[Saved data entries]
==================================================
(* ===== verification/Regex.v ===== *)
(** * Regular expressions

    The ECMAScript backtracking matcher as combinators: a matcher takes the
    state and the continuation "match the rest", tries its alternatives in the
    order the standard prescribes (greedy quantifiers longest first, lazy ones
    shortest first, alternatives left to right) and backtracks when the
    continuation fails.  The regular expressions of the sources are transcribed
    with these combinators; [re_spec] gives the language of a matcher without
    its search order. *)

From S2P Require Import Prelude.

(** The position in the subject (the text before it, reversed, and after it) and
    the captures so far, the latest first. *)
Record rstate := RState {
  before : str;
  rest : str;
  caps : list (nat * str);
}.

Definition matcher : Type := rstate → (rstate → option rstate) → option rstate.

Definition step (s : rstate) (c : ascii) (r : str) : rstate :=
  RState (c :: before s) r (caps s).

(** One character of a class. *)
Definition chr (p : ascii → bool) : matcher := λ s k,
  match rest s with
  | c :: r => if p c then k (step s c r) else None
  | [] => None
  end.

Definition eps : matcher := λ s k, k s.
Definition seq (m1 m2 : matcher) : matcher := λ s k, m1 s (λ s', m2 s' k).
Definition alt (m1 m2 : matcher) : matcher := λ s k,
  match m1 s k with Some r => Some r | None => m2 s k end.
Definition opt (m : matcher) : matcher := alt m eps.

(** A literal text. *)
Fixpoint lit (w : str) : matcher :=
  match w with
  | [] => eps
  | c :: w' => seq (chr (λ d, bool_decide (d = c))) (lit w')
  end.

(** [p*] and [p*?] for a class [p]. *)
Fixpoint star_go (p : ascii → bool) (b r : str) (cs : list (nat * str))
    (k : rstate → option rstate) : option rstate :=
  match r with
  | c :: r' =>
      if p c then
        match star_go p (c :: b) r' cs k with
        | Some x => Some x
        | None => k (RState b r cs)
        end
      else k (RState b r cs)
  | [] => k (RState b r cs)
  end.
Definition star (p : ascii → bool) : matcher := λ s k,
  star_go p (before s) (rest s) (caps s) k.

Fixpoint lazy_go (p : ascii → bool) (b r : str) (cs : list (nat * str))
    (k : rstate → option rstate) : option rstate :=
  match k (RState b r cs) with
  | Some x => Some x
  | None =>
      match r with
      | c :: r' => if p c then lazy_go p (c :: b) r' cs k else None
      | [] => None
      end
  end.
Definition lazy_star (p : ascii → bool) : matcher := λ s k,
  lazy_go p (before s) (rest s) (caps s) k.

Definition plus (p : ascii → bool) : matcher := seq (chr p) (star p).

(** [m{0,n}], greedy. *)
Fixpoint upto (n : nat) (m : matcher) : matcher :=
  match n with
  | O => eps
  | S n' => opt (seq m (upto n' m))
  end.

(** A capture group: records the text consumed by [m]. *)
Definition consumed (s s' : rstate) : str :=
  reverse (take (length (before s') - length (before s)) (before s')).
Definition group (i : nat) (m : matcher) : matcher := λ s k,
  m s (λ s', k (RState (before s') (rest s') ((i, consumed s s') :: caps s'))).

Definition bol : matcher := λ s k, if before s is [] then k s else None.
Definition eol : matcher := λ s k, if rest s is [] then k s else None.

(** [^] with the flag [m]. *)
Definition mbol : matcher := λ s k,
  match before s with
  | [] => k s
  | c :: _ => if bool_decide (c = LF) || bool_decide (c = "013"%char) then k s else None
  end.

Definition neg_look (m : matcher) : matcher := λ s k,
  if m s Some is Some _ then None else k s.
Definition look (m : matcher) : matcher := λ s k,
  if m s Some is Some _ then k s else None.

(** [exec] from a position: the leftmost start that matches. *)
Fixpoint search (m : matcher) (b r : str) : option (rstate * rstate) :=
  match m (RState b r []) Some with
  | Some e => Some (RState b r [], e)
  | None =>
      match r with
      | [] => None
      | c :: r' => search m (c :: b) r'
      end
  end.

Definition exec (m : matcher) (s : str) : option (rstate * rstate) := search m [] s.
Definition test (m : matcher) (s : str) : bool := bool_decide (is_Some (exec m s)).

Definition cap (i : nat) (s : rstate) : str :=
  match list_find (λ x, x.1 = i) (caps s) with
  | Some (_, (_, w)) => w
  | None => []
  end.

(** [s.replace(re, f)] with the flag [g]: [f] gets the matched text and the final
    state (its captures).  [fuel] bounds the matches; one more than the length of
    the text is enough, an empty match advances by one character. *)
Fixpoint replace_go (fuel : nat) (m : matcher) (f : str → rstate → str)
    (b r : str) : str :=
  match fuel with
  | O => r
  | S fuel' =>
      match search m b r with
      | None => r
      | Some (s0, e) =>
          let skipped := take (length r - length (rest s0)) r in
          if bool_decide (length (rest e) = length (rest s0)) then
            skipped ++ f [] e ++
              match rest e with
              | [] => []
              | c :: r' => c :: replace_go fuel' m f (c :: before e) r'
              end
          else skipped ++ f (consumed s0 e) e ++ replace_go fuel' m f (before e) (rest e)
      end
  end.

Definition replace_all (m : matcher) (f : str → rstate → str) (s : str) : str :=
  replace_go (S (length s)) m f [] s.

(** ** The language of a matcher *)

Record re_spec (m : matcher) (R : rstate → rstate → Prop) : Prop := {
  re_sound s k r : m s k = Some r → ∃ s', R s s' ∧ k s' = Some r;
  re_complete s k s' : R s s' → is_Some (k s') → is_Some (m s k);
}.

(** [R] consumes a word of [L] and leaves the captures alone. *)
Definition consumes (L : str → Prop) (s s' : rstate) : Prop :=
  ∃ w, L w ∧ rest s = w ++ rest s' ∧ before s' = reverse w ++ before s ∧ caps s' = caps s.

Lemma chr_spec p : re_spec (chr p) (consumes (λ w, ∃ c, w = [c] ∧ p c = true)).
Proof.
  split.
  - intros [b r cs] k x. unfold chr; simpl. destruct r as [|c r]; [done|].
    destruct (p c) eqn:E; [|done]. intros H. exists (step (RState b (c :: r) cs) c r).
    split; [|done]. exists [c]. simpl. eauto 10.
  - intros [b r cs] k [b' r' cs'] (w & (c & -> & Hc) & H1 & H2 & H3); simpl in *; subst.
    unfold chr; simpl. by rewrite Hc.
Qed.

Lemma eps_spec : re_spec eps (λ s s', s' = s).
Proof. split; unfold eps; naive_solver. Qed.

Lemma seq_spec m1 m2 R1 R2 :
  re_spec m1 R1 → re_spec m2 R2 →
  re_spec (seq m1 m2) (λ s s', ∃ t, R1 s t ∧ R2 t s').
Proof.
  intros [S1 C1] [S2 C2]. split; unfold seq.
  - intros s k r (t & H1 & (s' & H2 & H3)%S2)%S1. eauto.
  - intros s k s' (t & H1 & H2) H3. eapply C1; [done|]. eauto.
Qed.

Lemma alt_spec m1 m2 R1 R2 :
  re_spec m1 R1 → re_spec m2 R2 → re_spec (alt m1 m2) (λ s s', R1 s s' ∨ R2 s s').
Proof.
  intros [S1 C1] [S2 C2]. split; unfold alt.
  - intros s k r. destruct (m1 s k) eqn:E; intros H.
    + simplify_eq. apply S1 in E. naive_solver.
    + apply S2 in H. naive_solver.
  - intros s k s' [H|H] Hk.
    + destruct (C1 _ _ _ H Hk) as [x ->]. eauto.
    + destruct (m1 s k); [eauto|]. by eapply C2.
Qed.

Lemma star_spec p : re_spec (star p) (consumes (Forall (λ c, p c = true))).
Proof.
  split.
  - intros [b r cs] k x. unfold star; simpl.
    revert b. induction r as [|c r IH]; intros b; simpl.
    { intros H. eexists. split; [|done]. exists []. simpl. auto. }
    assert (H0 : ∀ y, k (RState b (c :: r) cs) = Some y →
      ∃ s', consumes (Forall (λ c, p c = true)) (RState b (c :: r) cs) s' ∧ k s' = Some y).
    { intros y H. eexists. split; [|done]. exists []. simpl. auto. }
    destruct (p c) eqn:E; [|by apply H0].
    destruct (star_go p (c :: b) r cs k) as [y|] eqn:E2; [|by apply H0].
    intros [= ->]. apply IH in E2 as (s' & (w & Fw & H1 & H2 & H3) & H4).
    exists s'. split; [|done]. exists (c :: w). simpl in *.
    rewrite reverse_cons, <- (assoc_L (++)). simpl. split_and!; auto. by rewrite H1.
  - intros [b r cs] k [b' r' cs'] (w & Fw & H1 & H2 & H3) Hk. unfold star. simpl in *.
    subst cs' r. revert b H2. induction Fw as [|c w Hc Fw IH]; intros b H2; simpl in *.
    + subst b'. destruct r' as [|c r]; simpl; [done|].
      destruct (p c); [|done]. by destruct (star_go _ _ _ _ _).
    + rewrite Hc. rewrite reverse_cons, <- (assoc_L (++)) in H2.
      destruct (IH (c :: b)) as [y ->]; eauto.
Qed.

Lemma bol_spec : re_spec bol (λ s s', before s = [] ∧ s' = s).
Proof. split; unfold bol; intros s *; destruct (before s); naive_solver. Qed.

Lemma eol_spec : re_spec eol (λ s s', rest s = [] ∧ s' = s).
Proof. split; unfold eol; intros s *; destruct (rest s); naive_solver. Qed.

Lemma group_spec i m R :
  re_spec m R →
  re_spec (group i m) (λ s s', ∃ t, R s t ∧
    s' = RState (before t) (rest t) ((i, consumed s t) :: caps t)).
Proof.
  intros [S1 C1]. split; unfold group.
  - intros s k r (t & H1 & H2)%S1. eauto.
  - intros s k s' (t & H1 & ->) Hk. eapply C1; eauto.
Qed.

Lemma consumed_word s s' w :
  before s' = reverse w ++ before s → consumed s s' = w.
Proof.
  intros H. unfold consumed. rewrite H.
  replace (length (reverse w ++ before s) - length (before s))%nat with (length (reverse w)).
  - by rewrite take_app_length, reverse_involutive.
  - rewrite length_app. lia.
Qed.

Lemma re_spec_ext m R R' :
  re_spec m R → (∀ s s', R s s' ↔ R' s s') → re_spec m R'.
Proof.
  intros [S C] H. split.
  - intros s k r (s' & H1 & H2)%S. exists s'. by rewrite <- H.
  - intros s k s' H1. by apply C, H.
Qed.

(** Sequencing two word-consuming matchers concatenates their languages. *)
Lemma seq_consumes m1 m2 L1 L2 :
  re_spec m1 (consumes L1) → re_spec m2 (consumes L2) →
  re_spec (seq m1 m2) (consumes (λ w, ∃ u v, w = u ++ v ∧ L1 u ∧ L2 v)).
Proof.
  intros H1 H2. eapply re_spec_ext; [by apply seq_spec|]. intros s s'. split.
  - intros (t & (u & Lu & Ru & Bu & Cu) & (v & Lv & Rv & Bv & Cv)).
    exists (u ++ v). rewrite reverse_app, <- !(assoc_L (++)). split_and!; [by eauto|..]; congruence.
  - intros (w & (u & v & -> & Lu & Lv) & Rw & Bw & Cw).
    exists (RState (reverse u ++ before s) (v ++ rest s') (caps s)). split.
    + exists u. simpl. rewrite <- (assoc_L (++)) in Rw. auto.
    + exists v. simpl. rewrite reverse_app, <- (assoc_L (++)) in Bw. auto.
Qed.

Lemma alt_consumes m1 m2 L1 L2 :
  re_spec m1 (consumes L1) → re_spec m2 (consumes L2) →
  re_spec (alt m1 m2) (consumes (λ w, L1 w ∨ L2 w)).
Proof.
  intros H1 H2. eapply re_spec_ext; [by apply alt_spec|]. intros s s'. split.
  - intros [(w & ? & ?)|(w & ? & ?)]; exists w; auto.
  - intros (w & [?|?] & ?); [left|right]; exists w; auto.
Qed.

Lemma lit_spec w : re_spec (lit w) (consumes (λ u, u = w)).
Proof.
  induction w as [|c w IH]; simpl.
  - eapply re_spec_ext; [apply eps_spec|]. intros [b r cs] [b' r' cs']. split.
    + intros [= -> -> ->]. exists []. auto.
    + intros (u & -> & H1 & H2 & H3); simpl in *. congruence.
  - eapply re_spec_ext; [apply seq_consumes; [apply chr_spec|apply IH]|].
    intros s s'. split; intros (u & Hu & H).
    + destruct Hu as (? & ? & -> & (d & -> & Hd) & ->).
      apply bool_decide_eq_true in Hd as ->. by exists (c :: w).
    + subst. exists (c :: w). split; [|done]. exists [c], w. split_and!; [done| |done].
      exists c. by rewrite bool_decide_eq_true_2.
Qed.

Lemma plus_spec p :
  re_spec (plus p) (consumes (λ w, w ≠ [] ∧ Forall (λ c, p c = true) w)).
Proof.
  eapply re_spec_ext; [apply seq_consumes; [apply chr_spec|apply star_spec]|].
  intros s s'. split; intros (w & Hw & H).
  - destruct Hw as (? & v & -> & (c & -> & Hc) & Fv). exists (c :: v). split; [|done].
    split; [done|by constructor].
  - destruct Hw as [Hne Fw]. destruct w as [|c w]; [done|]. inversion Fw; subst.
    exists (c :: w). split; [|done]. exists [c], w. eauto 10.
Qed.

(** [p{0,n}]: at most [n] characters. *)
Lemma upto_spec n p :
  re_spec (upto n (chr p)) (consumes (λ w, (length w ≤ n)%nat ∧ Forall (λ c, p c = true) w)).
Proof.
  induction n as [|n IH]; simpl.
  - eapply re_spec_ext; [apply eps_spec|]. intros [b r cs] [b' r' cs']. split.
    + intros [= -> -> ->]. exists []. simpl. auto.
    + intros (u & [Hl _] & H1 & H2 & H3). destruct u; simpl in *; [congruence|lia].
  - eapply re_spec_ext; [apply alt_consumes; [apply seq_consumes; [apply chr_spec|apply IH]|apply (lit_spec [])]|].
    intros s s'. split; intros (w & Hw & H); exists w; (split; [|done]).
    + destruct Hw as [(? & v & -> & (c & -> & Hc) & Hl & Fv)| ->]; simpl; [|split; [lia|done]].
      split; [lia|by constructor].
    + destruct Hw as [Hl Fw]. destruct w as [|c w]; [by right|left]. simpl in Hl.
      inversion Fw; subst. exists [c], w. split; [done|]. split; [by eauto|]. split; [lia|done].
Qed.

(** A matcher that starts with [^] matches at the start or not at all. *)
Lemma search_bol_tail m c b r : search (seq bol m) (c :: b) r = None.
Proof. revert b c; induction r as [|d r IH]; intros b c; simpl; auto. Qed.

Lemma exec_bol m s :
  exec (seq bol m) s =
  match m (RState [] s []) Some with
  | Some e => Some (RState [] s [], e)
  | None => None
  end.
Proof.
  unfold exec. destruct s as [|c s]; simpl; [done|].
  unfold seq at 1, bol at 1; simpl. case_match; [done|]. apply search_bol_tail.
Qed.

Lemma test_bol m s :
  test (seq bol m) s =
  match m (RState [] s []) Some with Some _ => true | None => false end.
Proof.
  unfold test. rewrite exec_bol. destruct (m _ _);
    [apply bool_decide_eq_true_2; eauto|apply bool_decide_eq_false_2; by intros [? ?]].
Qed.

(** [^m$]: the whole text is a word of the language of [m]. *)
Definition anchored (m : matcher) : matcher := seq bol (seq m eol).

Lemma exec_anchored_sound m R s x :
  re_spec m R → exec (anchored m) s = Some x →
  R (RState [] s []) x.2 ∧ rest x.2 = [].
Proof.
  intros HR. unfold anchored. rewrite exec_bol.
  destruct (seq m eol (RState [] s []) Some) as [e|] eqn:E; intros [= <-]; simpl.
  apply (re_sound _ _ (seq_spec _ _ _ _ HR eol_spec)) in E as (s' & (t & H1 & H2 & ->) & [= <-]).
  done.
Qed.

Lemma exec_anchored_complete m R s e :
  re_spec m R → R (RState [] s []) e → rest e = [] → is_Some (exec (anchored m) s).
Proof.
  intros HR H1 H2. unfold anchored. rewrite exec_bol.
  destruct (re_complete _ _ (seq_spec _ _ _ _ HR eol_spec) (RState [] s []) Some e)
    as [y ->]; eauto.
Qed.

Lemma test_anchored m L s :
  re_spec m (consumes L) → test (anchored m) s = true ↔ L s.
Proof.
  intros HR. unfold test. rewrite bool_decide_eq_true. split.
  - intros [x Hx]. apply (exec_anchored_sound _ _ _ _ HR) in Hx as [(w & Lw & H1 & _) H2].
    simpl in H1. rewrite H2, app_nil_r in H1. by subst.
  - intros Ls. apply (exec_anchored_complete _ _ _ (RState (reverse s) [] []) HR); [|done].
    exists s. simpl. by rewrite !app_nil_r.
Qed.

(** [^prefix(p+)$]: the capture is what follows the prefix. *)
Lemma exec_prefix_plus i w p s x :
  exec (anchored (seq (lit w) (group i (plus p)))) s = Some x →
  ∃ d, s = w ++ d ∧ d ≠ [] ∧ Forall (λ c, p c = true) d ∧ cap i x.2 = d.
Proof.
  intros H. apply (exec_anchored_sound _ _ _ _
    (seq_spec _ _ _ _ (lit_spec w) (group_spec i _ _ (plus_spec p)))) in H as [H Hr].
  destruct H as (t & (u & -> & H1 & H2 & H3) & (t' & (v & [Hv Fv] & H4 & H5 & H6) & Hs)).
  simpl in *. exists v. rewrite Hs in Hr |- *. simpl in Hr.
  rewrite H4, Hr, app_nil_r in H1. split_and!; [done..|].
  unfold cap; simpl. case_decide; [|done]. simpl. by apply consumed_word.
Qed.

Lemma exec_prefix_plus_complete i w p d :
  d ≠ [] → Forall (λ c, p c = true) d →
  is_Some (exec (anchored (seq (lit w) (group i (plus p)))) (w ++ d)).
Proof.
  intros Hd Fd. eapply exec_anchored_complete.
  - apply seq_spec; [apply lit_spec|apply group_spec, plus_spec].
  - exists (RState (reverse w) d []). split.
    + exists w. simpl. by rewrite app_nil_r.
    + eexists (RState (reverse d ++ reverse w) [] []). split; [|done].
      exists d. simpl. by rewrite app_nil_r.
  - done.
Qed.

#[export] Hint Resolve lit_spec plus_spec star_spec chr_spec eps_spec : csg.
==================================================
• [Exercise objective]:
Would you retype exactly the lines above, from the line with "Lemma seq_spec m1" to the line with "Lemma alt_spec m1", with both end lines kept and nothing more?

• [Your solution]:
Lemma seq_spec m1 m2 R1 R2 :
  re_spec m1 R1 → re_spec m2 R2 →
  re_spec (seq m1 m2) (λ s s', ∃ t, R1 s t ∧ R2 t s').
Proof.
  intros [S1 C1] [S2 C2]. split; unfold seq.
  - intros s k r (t & H1 & (s' & H2 & H3)%S2)%S1. eauto.
  - intros s k s' (t & H1 & H2) H3. eapply C1; [done|]. eauto.
Qed.

Lemma alt_spec m1 m2 R1 R2 :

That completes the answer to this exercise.